◆ What to do: Nothing but the lines from the top of the following entries through the line with "empty the entry is" should be printed, exactly as they are.

◆ Material provided:

--------

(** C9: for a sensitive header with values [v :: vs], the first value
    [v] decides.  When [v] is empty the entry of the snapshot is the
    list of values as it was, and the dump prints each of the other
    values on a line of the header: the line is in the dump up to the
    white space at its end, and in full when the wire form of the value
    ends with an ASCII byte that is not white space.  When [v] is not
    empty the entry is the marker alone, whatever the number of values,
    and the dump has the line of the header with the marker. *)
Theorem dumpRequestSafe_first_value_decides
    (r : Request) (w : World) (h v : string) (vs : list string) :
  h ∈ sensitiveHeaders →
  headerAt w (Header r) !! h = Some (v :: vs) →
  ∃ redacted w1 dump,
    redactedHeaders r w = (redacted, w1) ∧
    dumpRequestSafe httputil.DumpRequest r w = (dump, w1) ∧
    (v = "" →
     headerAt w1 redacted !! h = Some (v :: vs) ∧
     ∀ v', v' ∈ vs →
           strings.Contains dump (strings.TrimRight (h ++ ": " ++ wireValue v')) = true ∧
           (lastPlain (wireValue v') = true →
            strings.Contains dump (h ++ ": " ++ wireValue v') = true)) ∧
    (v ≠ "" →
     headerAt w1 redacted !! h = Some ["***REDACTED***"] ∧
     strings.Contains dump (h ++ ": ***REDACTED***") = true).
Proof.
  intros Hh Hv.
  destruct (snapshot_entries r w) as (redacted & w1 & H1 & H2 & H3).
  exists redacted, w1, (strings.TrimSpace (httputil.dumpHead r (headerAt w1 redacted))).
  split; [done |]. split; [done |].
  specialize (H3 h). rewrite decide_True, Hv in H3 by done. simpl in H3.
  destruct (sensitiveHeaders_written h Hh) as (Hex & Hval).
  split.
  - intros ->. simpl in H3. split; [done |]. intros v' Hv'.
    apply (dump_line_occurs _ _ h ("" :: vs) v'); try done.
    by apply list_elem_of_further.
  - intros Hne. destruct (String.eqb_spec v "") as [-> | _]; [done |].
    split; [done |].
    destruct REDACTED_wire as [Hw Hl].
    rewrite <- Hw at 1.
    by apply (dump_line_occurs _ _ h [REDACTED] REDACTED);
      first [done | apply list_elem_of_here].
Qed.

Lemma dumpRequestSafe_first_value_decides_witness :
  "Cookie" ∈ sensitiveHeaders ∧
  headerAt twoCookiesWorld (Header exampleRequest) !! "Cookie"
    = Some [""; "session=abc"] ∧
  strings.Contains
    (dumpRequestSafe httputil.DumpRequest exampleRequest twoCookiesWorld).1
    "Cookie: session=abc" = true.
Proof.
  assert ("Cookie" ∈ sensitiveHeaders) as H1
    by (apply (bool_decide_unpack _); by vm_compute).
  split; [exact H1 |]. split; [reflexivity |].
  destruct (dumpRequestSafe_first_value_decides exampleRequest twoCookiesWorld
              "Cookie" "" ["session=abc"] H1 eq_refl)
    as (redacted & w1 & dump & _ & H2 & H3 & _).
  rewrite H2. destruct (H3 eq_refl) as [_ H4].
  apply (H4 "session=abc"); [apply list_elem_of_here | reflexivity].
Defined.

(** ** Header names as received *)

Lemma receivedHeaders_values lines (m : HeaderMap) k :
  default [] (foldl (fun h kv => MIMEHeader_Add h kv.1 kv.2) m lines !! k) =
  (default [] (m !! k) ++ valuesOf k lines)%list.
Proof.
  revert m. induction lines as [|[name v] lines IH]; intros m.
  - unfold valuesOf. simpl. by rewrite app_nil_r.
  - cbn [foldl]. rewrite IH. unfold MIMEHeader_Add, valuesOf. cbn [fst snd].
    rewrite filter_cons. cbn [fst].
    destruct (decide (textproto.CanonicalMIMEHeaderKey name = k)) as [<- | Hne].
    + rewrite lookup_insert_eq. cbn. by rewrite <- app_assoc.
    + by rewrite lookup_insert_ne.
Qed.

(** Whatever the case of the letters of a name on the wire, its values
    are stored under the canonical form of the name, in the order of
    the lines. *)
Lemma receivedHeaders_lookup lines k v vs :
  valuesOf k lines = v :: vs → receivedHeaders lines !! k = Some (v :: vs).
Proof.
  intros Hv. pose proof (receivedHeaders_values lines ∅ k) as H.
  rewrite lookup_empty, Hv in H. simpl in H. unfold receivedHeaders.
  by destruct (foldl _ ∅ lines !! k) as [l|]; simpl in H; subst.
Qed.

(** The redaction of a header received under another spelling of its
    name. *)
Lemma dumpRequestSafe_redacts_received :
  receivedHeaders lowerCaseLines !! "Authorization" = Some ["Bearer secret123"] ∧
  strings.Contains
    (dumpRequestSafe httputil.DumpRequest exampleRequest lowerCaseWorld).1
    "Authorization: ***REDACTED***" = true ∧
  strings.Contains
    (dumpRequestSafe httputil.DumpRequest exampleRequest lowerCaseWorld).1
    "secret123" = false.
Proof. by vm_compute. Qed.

--------

◆ Response:
(** C9: for a sensitive header with values [v :: vs], the first value
    [v] decides.  When [v] is empty the entry of the snapshot is the
    list of values as it was, and the dump prints each of the other
    values on a line of the header: the line is in the dump up to the
    white space at its end, and in full when the wire form of the value
    ends with an ASCII byte that is not white space.  When [v] is not
    empty the entry is the marker alone, whatever the number of values,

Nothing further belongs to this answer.